== ABOUT THIS TASK ==
Some entries follow. Reproduce exactly the lines starting at the one with "(** [(double) z]" and stopping after the one with "Definition TIMES : nat := 5.".

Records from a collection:
━━━━━━━━━━━━━━━━━━━━

(** * A memory bandwidth profiler: the measurement harness of [main.c]

    The development embeds the timing harness of [main.c] ([to_bw],
    [timeit], [timeitp], [main]) and proves the properties its
    specification states about sampling, partitioning and reporting.

    - C integers are [Z] with the wrap-around of their type written out.
    - A C [double] is an IEEE-754 binary64 value, taken from the standard
      library's executable specification [SpecFloat] (53 bits of
      precision, exponents up to 1024, round to nearest even).
    - The monotonic clock is an oracle: its n-th reading is [clock n].
    - The OpenMP runtime is an oracle too: it decides how many threads run
      each parallel region, never more than [omp_get_max_threads ()].
    - Everything observable (clock reads, kernel calls, [memset], output)
      is recorded, in program order, in the [trace] of the state. *)

From Stdlib Require Import ZArith List Bool Lia String.
From Stdlib Require Import SpecFloat.
From Stdlib Require Import Reals Lra.
Import ListNotations.
Local Open Scope Z_scope.

Set Implicit Arguments.

(** ** Machine integers *)

Module CInt.

(** [unsigned long long] and [size_t] are 64 bits wide (LP64). *)
Definition ULL_MODULUS : Z := 2 ^ 64.
Definition INT_MAX : Z := 2 ^ 31 - 1.

(** Conversion of any integer value to [unsigned long long]. *)
Definition to_ull (z : Z) : Z := z mod ULL_MODULUS.

Definition ull_mul (a b : Z) : Z := to_ull (a * b).
(** Unsigned division and remainder; the divisor is never 0 on the
    paths that are modelled ([omp_get_max_threads () >= 1]). *)
Definition ull_div (a b : Z) : Z := a / b.
Definition ull_rem (a b : Z) : Z := a mod b.
(** Signed division of [long long] truncates towards zero. *)
Definition ll_div (a b : Z) : Z := Z.quot a b.

Definition is_ull (z : Z) : Prop := 0 <= z < ULL_MODULUS.

End CInt.

(** ** Doubles *)

Module Double.

Definition prec : Z := 53.
Definition emax : Z := 1024.

Definition double : Type := spec_float.

Definition zero : double := S754_zero false.
Definition INFINITY : double := S754_infinity false.

(** [(double) z] for an integer [z]: the nearest binary64 value. *)
Definition of_Z (z : Z) : double := binary_normalize prec emax z 0 false.

Definition div (x y : double) : double := SFdiv prec emax x y.
Definition sub (x y : double) : double := SFsub prec emax x y.
(** The C comparisons [<] and [<=] (false when an operand is a NaN). *)
Definition ltb (x y : double) : bool := SFltb x y.
Definition leb (x y : double) : bool := SFleb x y.

(** A well-formed binary64 value (canonical mantissa and exponent). *)
Definition is_double (x : double) : Prop := valid_binary prec emax x = true.

Definition is_nan (x : double) : bool :=
  match x with S754_nan => true | _ => false end.

(** The value a decimal literal [n/d] denotes: correctly rounded. *)
Definition literal (n d : Z) : double := div (of_Z n) (of_Z d).

End Double.

Import CInt Double.

(** ** Constants of [main.c] *)

Definition SAMPLES : nat := 5.
Definition TIMES : nat := 5.
Definition BYTES_PER_GB : Z := 1024 * 1024 * 1024.
Definition MAX_SIZE : Z := 1 * BYTES_PER_GB.
Definition PAGE_SIZE : Z := Z.shiftl 1 12.
Definition RENICE : Z := -10.

(** ** [to_bw]: bandwidth in GiB/s *)

Definition to_bw (bytes : Z) (secs : double) : double :=
  let size_bytes := of_Z bytes in
  let size_gb := div size_bytes (of_Z BYTES_PER_GB) in
  div size_gb secs.

(** ** The kernel catalogue

    The kernels themselves live in [functions.h]; the harness only takes
    their address, and the [timefun]/[timefunp] macros stringify their
    name. *)

Inductive kernel : Type :=
| read_memory_rep_lodsq
| read_memory_loop
| read_memory_sse
| read_memory_avx
| read_memory_prefetch_avx
| write_memory_loop
| write_memory_rep_stosq
| write_memory_sse
| write_memory_nontemporal_sse
| write_memory_avx
| write_memory_nontemporal_avx
| write_memory_memset.

Definition kernel_name (k : kernel) : string :=
  match k with
  | read_memory_rep_lodsq => "read_memory_rep_lodsq"
  | read_memory_loop => "read_memory_loop"
  | read_memory_sse => "read_memory_sse"
  | read_memory_avx => "read_memory_avx"
  | read_memory_prefetch_avx => "read_memory_prefetch_avx"
  | write_memory_loop => "write_memory_loop"
  | write_memory_rep_stosq => "write_memory_rep_stosq"
  | write_memory_sse => "write_memory_sse"
  | write_memory_nontemporal_sse => "write_memory_nontemporal_sse"
  | write_memory_avx => "write_memory_avx"
  | write_memory_nontemporal_avx => "write_memory_nontemporal_avx"
  | write_memory_memset => "write_memory_memset"
  end%string.

(** ** Build configuration and host *)

Record config : Type := {
  WITH_OPENMP : bool;
  have_SSE4_1 : bool;
  have_AVX : bool;
  (** what [omp_get_max_threads ()] returns, an [int] *)
  omp_max_threads : Z;
  (** how many threads the OpenMP runtime is ready to give the parallel
      region that is entered after [n] clock readings *)
  omp_num_threads : nat -> Z;
  (** what [nice (RENICE)] returns and the [errno] it leaves *)
  nice_result : Z;
  nice_errno : Z
}.

(** ** Observable events *)

Inductive event : Type :=
| EvMemset (offset len : Z)             (* memset (array + offset, 0xFF, len) *)
| EvClock (reading : nat)               (* one call of monotonic_time *)
| EvKernel (k : kernel) (offset len : Z) (* function (&array[offset], len) *)
| EvAssert (ok : bool)                  (* the assert of timeitp was evaluated *)
| EvBarrier                             (* #pragma omp barrier *)
| EvReport (omp : bool) (name : string) (bw : double) (* the printf line *)
| EvHeader (threads : Z)                (* the section header on stderr *)
| EvNice (increment : Z)
| EvWarning.                            (* perror *)

(** ** Program state

    [SIZE] is the one mutable global; [reads] counts the clock readings
    consumed so far; [trace] lists the events in program order. *)

Record state : Type := {
  SIZE : Z;
  reads : nat;
  trace : list event
}.

Definition emit (e : event) (st : state) : state :=
  {| SIZE := SIZE st; reads := reads st; trace := trace st ++ [e] |}.

Definition set_SIZE (n : Z) (st : state) : state :=
  {| SIZE := n; reads := reads st; trace := trace st |}.

Definition initial_state : state :=
  {| SIZE := MAX_SIZE; reads := 0%nat; trace := [] |}.

(** How a run ends: normally, or in [abort ()] from a failed [assert]. *)
Inductive outcome (A : Type) : Type :=
| Done (a : A)
| Aborted (st : state).
Arguments Done {A} a.
Arguments Aborted {A} st.

Definition bind {A B : Type} (m : outcome A) (f : A -> outcome B) : outcome B :=
  match m with
  | Done a => f a
  | Aborted st => Aborted st
  end.

Notation "x <- m ;; k" := (bind m (fun x => k))
  (at level 61, m at next level, right associativity).

Definition final_state (o : outcome state) : state :=
  match o with Done st => st | Aborted st => st end.

(** [for (i = 0; i < n; i++) body] over a state that may abort. *)
Fixpoint for_loop {A : Type} (n : nat) (body : A -> outcome A) (a : A) : outcome A :=
  match n with
  | O => Done a
  | S n' => a' <- body a ;; for_loop n' body a'
  end.

(** The reduction [if (total < min) min = total;]. *)
Definition keep_min (min total : double) : double :=
  if ltb total min then total else min.

Section Harness.

(** The monotonic clock: its n-th reading, in seconds. *)
Variable clock : nat -> double.

Definition monotonic_time (st : state) : double * state :=
  (clock (reads st),
   {| SIZE := SIZE st; reads := S (reads st);
      trace := trace st ++ [EvClock (reads st)] |}).

(** [for (j = 0; j < TIMES; j++) function (&array[offset], len);] *)
Definition kernel_passes (k : kernel) (offset len : Z) (st : state) : state :=
  Nat.iter TIMES (emit (EvKernel k offset len)) st.

(** *** [timeit]: single-thread sampler *)

Definition timeit_sample (k : kernel) (acc : double * state) : double * state :=
  let '(min, st) := acc in
  let '(before, st) := monotonic_time st in
  let st := kernel_passes k 0 (SIZE st) st in
  let '(after, st) := monotonic_time st in
  let total := sub after before in
  (keep_min min total, st).

Definition timeit (k : kernel) (st : state) : state :=
  let '(min, st) := Nat.iter SAMPLES (timeit_sample k) (INFINITY, st) in
  emit (EvReport false (kernel_name k)
          (to_bw (ull_mul (SIZE st) (Z.of_nat TIMES)) min)) st.

(** *** [timeitp]: multi-core sampler

    [#pragma omp parallel] carries no [num_threads] clause, so the runtime
    decides how many threads run each region: at least the thread that
    encounters it (the master, thread 0) and at most
    [omp_get_max_threads ()], which is only an upper bound.  The harness
    never asks for the size of the team; it divides [SIZE] by
    [T = omp_get_max_threads ()].  A region is run by the threads
    [0 .. n-1] of its team; between the two barriers each of them performs
    its passes over its own chunk, and the master thread reads the clock
    after each barrier.  The threads' passes are listed in the trace
    thread by thread.

    The decisions of the runtime are an oracle, [num_threads]: the region
    that is entered after [r] clock readings is offered [num_threads r]
    threads (every region consumes two readings, so [r] tells the regions
    of a run apart). *)

(** The threads [0 .. n-1] of a team of [n]. *)
Definition team (n : Z) : list Z := map Z.of_nat (seq 0 (Z.to_nat n)).

(** The size of the team of a region when [T = omp_get_max_threads ()]
    and the runtime is ready to give [granted] threads. *)
Definition team_size (T granted : Z) : Z := Z.max 1 (Z.min T granted).

(** The argument pair thread [tid] hands to the kernel. *)
Definition chunk_of (chunk_size tid : Z) : Z * Z :=
  (ull_mul chunk_size tid, chunk_size).

Definition thread_passes (k : kernel) (chunk_size : Z) (st : state) (tid : Z) : state :=
  kernel_passes k (fst (chunk_of chunk_size tid)) (snd (chunk_of chunk_size tid)) st.

Definition timeitp_sample (num_threads : nat -> Z) (T : Z) (k : kernel)
           (acc : double * state) : outcome (double * state) :=
  let '(min, st) := acc in
  if Z.eqb (ull_rem (SIZE st) (to_ull T)) 0 then
    let st := emit (EvAssert true) st in
    let chunk_size := ull_div (SIZE st) (to_ull T) in
    let threads := team (team_size T (num_threads (reads st))) in
    let st := emit EvBarrier st in
    let '(before, st) := monotonic_time st in
    let st := fold_left (thread_passes k chunk_size) threads st in
    let st := emit EvBarrier st in
    let '(after, st) := monotonic_time st in
    let total := sub after before in
    Done (keep_min min total, st)
  else Aborted (emit (EvAssert false) st).

Definition timeitp (num_threads : nat -> Z) (T : Z) (k : kernel) (st : state)
  : outcome state :=
  r <- for_loop SAMPLES (timeitp_sample num_threads T k) (INFINITY, st) ;;
  let '(min, st) := r in
  Done (emit (EvReport true (kernel_name k)
                (to_bw (ull_mul (SIZE st) (Z.of_nat TIMES)) min)) st).

(** *** [main] *)

Definition when {A : Type} (b : bool) (l : list A) : list A :=
  if b then l else [].

(** The kernels that are compiled in, in the order [main] times them. *)
Definition catalogue (cfg : config) : list kernel :=
  [read_memory_rep_lodsq; read_memory_loop]
  ++ when (have_SSE4_1 cfg) [read_memory_sse]
  ++ when (have_AVX cfg) [read_memory_avx; read_memory_prefetch_avx]
  ++ [write_memory_loop; write_memory_rep_stosq]
  ++ when (have_SSE4_1 cfg) [write_memory_sse; write_memory_nontemporal_sse]
  ++ when (have_AVX cfg) [write_memory_avx; write_memory_nontemporal_avx]
  ++ [write_memory_memset].

Definition renice (cfg : config) (st : state) : state :=
  let st := emit (EvNice RENICE) st in
  if (nice_result cfg <? 0) && negb (nice_errno cfg =? 0)
  then emit EvWarning st else st.

(** The Active Size of the multi-core pass. *)
Definition omp_size (T : Z) : Z :=
  let npages_per_thread := to_ull (ll_div (ll_div MAX_SIZE T) PAGE_SIZE) in
  ull_mul (ull_mul (to_ull PAGE_SIZE) npages_per_thread) (to_ull T).

Fixpoint timefunp_all (num_threads : nat -> Z) (T : Z) (ks : list kernel)
         (st : state) : outcome state :=
  match ks with
  | [] => Done st
  | k :: ks' => st' <- timeitp num_threads T k st ;;
                timefunp_all num_threads T ks' st'
  end.

Definition multi_core_pass (cfg : config) (st : state) : outcome state :=
  let T := omp_max_threads cfg in
  let st := emit (EvHeader T) st in
  let st := set_SIZE (omp_size T) st in
  let st := emit (EvMemset 0 (SIZE st)) st in
  timefunp_all (omp_num_threads cfg) T (catalogue cfg) st.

━━━━━━━━━━━━━━━━━━━━

== WRITTEN ANSWER ==
(** [(double) z] for an integer [z]: the nearest binary64 value. *)
Definition of_Z (z : Z) : double := binary_normalize prec emax z 0 false.

Definition div (x y : double) : double := SFdiv prec emax x y.
Definition sub (x y : double) : double := SFsub prec emax x y.
(** The C comparisons [<] and [<=] (false when an operand is a NaN). *)
Definition ltb (x y : double) : bool := SFltb x y.
Definition leb (x y : double) : bool := SFleb x y.

(** A well-formed binary64 value (canonical mantissa and exponent). *)
Definition is_double (x : double) : Prop := valid_binary prec emax x = true.

Definition is_nan (x : double) : bool :=
  match x with S754_nan => true | _ => false end.

(** The value a decimal literal [n/d] denotes: correctly rounded. *)
Definition literal (n d : Z) : double := div (of_Z n) (of_Z d).

End Double.

Import CInt Double.

(** ** Constants of [main.c] *)

Definition SAMPLES : nat := 5.
Definition TIMES : nat := 5.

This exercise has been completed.